Task to complete ::
Find the number of lines containing the string "JSNumber" in the data. Answer with the number by itself.

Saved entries
(** * The video composition engine: sizing, layout modes, filter graphs, batching

    A shallow embedding of the composition core of the video processor
    (ImageHandlingModes.js, MathematicalSizing.js, FFmpegRenderer.js,
    PlatformTemplates.js, VideoGenerator.js) and the properties its
    specification states about it.

    JavaScript numbers are IEEE-754 doubles.  The embedding is written once,
    over the interface [JSNumber] of the operations the code applies to
    numbers, and read in two ways:
    - [exact]: numbers are rationals and every operation is exact.  The
      general theorems on sizes and durations are stated here.  Rounding
      error, overflow and the special values are outside this reading: a
      value the code computes just beside a threshold or a rounding tie may
      fall on the other side of it than the rational does.
    - [ieee]: numbers are binary64 floats with the machine operations.  It is
      used to run the code on concrete inputs, in particular where a division
      by zero produces Infinity or NaN or where a value falls on a threshold. *)

From Stdlib Require Import ZArith QArith Qround Qabs Qminmax Lqa Lia.
From Stdlib Require Import Bool List String Ascii.
From Stdlib Require Import PrimFloat Uint63.
Import ListNotations.

Set Implicit Arguments.
Open Scope string_scope.
Open Scope list_scope.

(** ** Numbers *)

Class JSNumber (num : Type) : Type := {
  lit : Z -> positive -> num;        (* the literal m/d, e.g. 0.15 is lit 15 100 *)
  nadd : num -> num -> num;
  nsub : num -> num -> num;
  nmul : num -> num -> num;
  ndiv : num -> num -> num;
  nlt : num -> num -> bool;          (* a < b *)
  nabs : num -> num;                 (* Math.abs *)
  nmin : num -> num -> num;          (* Math.min *)
  nmax : num -> num -> num;          (* Math.max *)
  nround : num -> num;               (* Math.round *)
  nceil : num -> num;                (* Math.ceil *)
  truthy : num -> bool               (* ToBoolean: false on 0 and NaN *)
}.

Declare Scope js_scope.
Delimit Scope js_scope with js.
Infix "+" := nadd : js_scope.
Infix "-" := nsub : js_scope.
Infix "*" := nmul : js_scope.
Infix "/" := ndiv : js_scope.
Notation "a <? b" := (nlt a b) : js_scope.
Notation "a >? b" := (nlt b a) : js_scope.

Definition int {num} `{JSNumber num} (z : Z) : num := lit z 1.

(* a || b on numbers *)
Definition or_default {num} `{JSNumber num} (a b : num) : num :=
  if truthy a then a else b.

(** *** Exact reading *)

Definition Qltb (a b : Q) : bool := negb (Qle_bool b a).

#[export] Instance exact : JSNumber Q := {
  lit m d := m # d;
  nadd := Qplus;
  nsub := Qminus;
  nmul := Qmult;
  ndiv := Qdiv;
  nlt := Qltb;
  nabs := Qabs;
  nmin := Qmin;
  nmax := Qmax;
  nround x := inject_Z (Qfloor (x + (1 # 2)));
  nceil x := inject_Z (Qceiling x);
  truthy x := negb (Qeq_bool x 0)
}.

(** *** IEEE reading *)

Module Ieee.
Local Open Scope float_scope.

Definition of_Z (z : Z) : float :=
  if (z <? 0)%Z then - PrimFloat.of_uint63 (Uint63.of_Z (- z))
  else PrimFloat.of_uint63 (Uint63.of_Z z).

Definition two52 : float := 0x1p52.

(* Math.floor: below 2^52 in magnitude, adding and removing 2^52 rounds to
   an integer, which is then moved down when it lies above the argument; a
   zero keeps its sign. *)
Definition floor (x : float) : float :=
  if is_nan x then x
  else if x =? 0 then x
  else if abs x <? two52 then
    let r := if x <? 0 then - ((- x + two52) - two52) else (x + two52) - two52 in
    if x <? r then r - 1 else r
  else x.

Definition ceil (x : float) : float := - floor (- x).

(* Math.round: the nearest integer, ties towards +Infinity; an argument from
   -0.5 up to -0 gives -0. *)
Definition round (x : float) : float :=
  let r := floor x in
  if x - r <? 0.5 then r
  else if is_nan x then x
  else if (x <? 0) && (r + 1 =? 0) then neg_zero
  else r + 1.

Definition min (a b : float) : float :=
  if is_nan a || is_nan b then nan else if b <? a then b else a.

Definition max (a b : float) : float :=
  if is_nan a || is_nan b then nan else if a <? b then b else a.

Definition to_boolean (x : float) : bool := negb (is_nan x || (x =? 0)).

Definition is_finite (x : float) : bool :=
  negb (is_nan x || is_infinity x).

End Ieee.

#[export] Instance ieee : JSNumber float := {
  lit m d := PrimFloat.div (Ieee.of_Z m) (Ieee.of_Z (Zpos d));
  nadd := PrimFloat.add;
  nsub := PrimFloat.sub;
  nmul := PrimFloat.mul;
  ndiv := PrimFloat.div;
  nlt := PrimFloat.ltb;
  nabs := PrimFloat.abs;
  nmin := Ieee.min;
  nmax := Ieee.max;
  nround := Ieee.round;
  nceil := Ieee.ceil;
  truthy := Ieee.to_boolean
}.

(** ** Filter graphs

    The renderer hands the encoder a filter graph written as text, chains
    separated by [;].  A chain is kept here as its input pads, its filters
    and its output pad; the comment at each constructor gives the text it
    stands for. *)

Inductive Pad : Type :=
| InV (i : nat)            (* [i:v] *)
| InA (i : nat)            (* [i:a] *)
| Bg (i : nat)             (* [bg<i>] *)
| BlurredBg (i : nat)      (* [blurred_bg<i>] *)
| Img (i : nat)            (* [img<i>] *)
| Letterboxed              (* [letterboxed] *)
| Composed                 (* [composed] *)
| Processed (i : nat)      (* [processed<i>] *)
| ProcessedObject          (* [processed[object Object]] *)
| Segment (i : nat)        (* [v<i>] *)
| Xfade (i : nat)          (* [xfade<i>] *)
| BaseVideo | Trimmed | LogoScaled | WithLogo | ReviewScaled | WithReview
| FinalVideo | DelayedVoice | MusicFaded | Audio.

Inductive AspectPolicy : Type := increase | decrease.

Inductive MixLength : Type := longest | first.

Inductive Filter (num : Type) : Type :=
(* scale=w:h:force_original_aspect_ratio=p *)
| scale (w h : num) (force_original_aspect_ratio : option AspectPolicy)
(* crop=w:h, and crop=w:h:(iw-ow)/2:(ih-oh)/2 when centred *)
| crop (w h : num) (centred : bool)
(* setsar=1 *)
| setsar1
(* color=c=c:s=wxh *)
| color (c : string) (w h : num)
(* boxblur=s:s *)
| boxblur (strength : num)
(* overlay=(W-w)/2:(H-h)/2 *)
| overlay_centred
(* overlay=x:y, with enable='between(t,a,b)' when a window is given *)
| overlay (x y : num) (window : option (num * num))
(* loop=loop=n:size=1:start=0 *)
| loop (frames : num)
(* fps=r *)
| fps (rate : num)
(* trim=duration=d *)
| trim_duration (d : num)
(* trim=0:d *)
| trim_to (d : num)
(* null *)
| null
(* xfade=transition=t:duration=d:offset=o *)
| xfade (transition : string) (duration offset : num)
(* format=yuv420p *)
| format_yuv420p
(* adelay=ms|ms *)
| adelay (ms : Z)
(* afade=t=in:st=s:d=d and afade=t=out:st=s:d=d *)
| afade_in (st d : num)
| afade_out (st d : num)
(* volume=v *)
| volume (v : num)
(* amix=inputs=n:duration=m *)
| amix (inputs : nat) (m : MixLength)
(* anullsrc=channel_layout=stereo:sample_rate=48000:duration=d *)
| anullsrc (duration : num).

Arguments setsar1 {num}.
Arguments overlay_centred {num}.
Arguments null {num}.
Arguments format_yuv420p {num}.
Arguments adelay {num} ms.
Arguments amix {num} inputs m.

Record Chain (num : Type) : Type := mkChain {
  inputs : list Pad;
  filters : list (Filter num);
  output : option Pad
}.

(** ** ImageHandlingModes.js *)

Module ImageHandlingModes.

Inductive Mode : Type := CROP_FILL | LETTERBOX | BLUR_BACKGROUND | SMART_CROP.

(* this.modes *)
Definition modes (m : Mode) : string :=
  match m with
  | CROP_FILL => "crop_fill"
  | LETTERBOX => "letterbox"
  | BLUR_BACKGROUND => "blur_bg"
  | SMART_CROP => "smart_crop"
  end.

Record LetterboxParams (num : Type) : Type := {
  lb_inputIndex : nat;
  lb_videoWidth : num;
  lb_videoHeight : num;
  lb_imageWidth : num;
  lb_imageHeight : num;
  lb_backgroundColor : option string
}.

Section WithNumbers.
Context {num : Type} `{JSNumber num}.
Local Open Scope js_scope.

(* the chain returned when orientations match and aspect ratios are similar *)
Definition fillFrame (inputIndex : nat) (videoWidth videoHeight : num)
  : list (Chain num) :=
  [ mkChain [InV inputIndex]
      [scale videoWidth videoHeight (Some increase);
       crop videoWidth videoHeight false]
      (Some Letterboxed) ].

(* the chains returned otherwise *)
Definition bars (backgroundColor : string) (inputIndex : nat)
  (videoWidth videoHeight : num) : list (Chain num) :=
  [ mkChain [] [color backgroundColor videoWidth videoHeight]
      (Some (Bg inputIndex));
    mkChain [InV inputIndex]
      [scale videoWidth videoHeight (Some decrease)]
      (Some (Img inputIndex));
    mkChain [Bg inputIndex; Img inputIndex] [overlay_centred]
      (Some Letterboxed) ].

Definition buildLetterboxFilter (params : LetterboxParams num) : list (Chain num) :=
  let inputIndex := lb_inputIndex params in
  let videoWidth := lb_videoWidth params in
  let videoHeight := lb_videoHeight params in
  let imageWidth := lb_imageWidth params in
  let imageHeight := lb_imageHeight params in
  let backgroundColor :=
    match lb_backgroundColor params with Some c => c | None => "#2a2a2a" end in
  let videoAspectRatio := videoWidth / videoHeight in
  let imageAspectRatio := imageWidth / imageHeight in
  let videoIsVertical := videoAspectRatio <? int 1 in
  let imageIsVertical := imageAspectRatio <? int 1 in
  let orientationsMatch := Bool.eqb videoIsVertical imageIsVertical in
  let aspectRatioSimilarity :=
    nabs (videoAspectRatio - imageAspectRatio) / videoAspectRatio in
  let aspectRatiosAreSimilar := aspectRatioSimilarity <? lit 15 100 in
  if orientationsMatch && aspectRatiosAreSimilar
  then fillFrame inputIndex videoWidth videoHeight
  else bars backgroundColor inputIndex videoWidth videoHeight.

Definition buildBlurBackgroundFilter (inputIndex : nat)
  (videoWidth videoHeight : num) (blurStrength : num) : list (Chain num) :=
  [ mkChain [InV inputIndex]
      [scale (videoWidth * lit 12 10) (videoHeight * lit 12 10) (Some increase);
       crop videoWidth videoHeight false;
       boxblur blurStrength]
      (Some (BlurredBg inputIndex));
    mkChain [InV inputIndex]
      [scale videoWidth videoHeight (Some decrease)]
      (Some (Img inputIndex));
    mkChain [BlurredBg inputIndex; Img inputIndex] [overlay_centred]
      (Some Composed) ].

Reply ::
7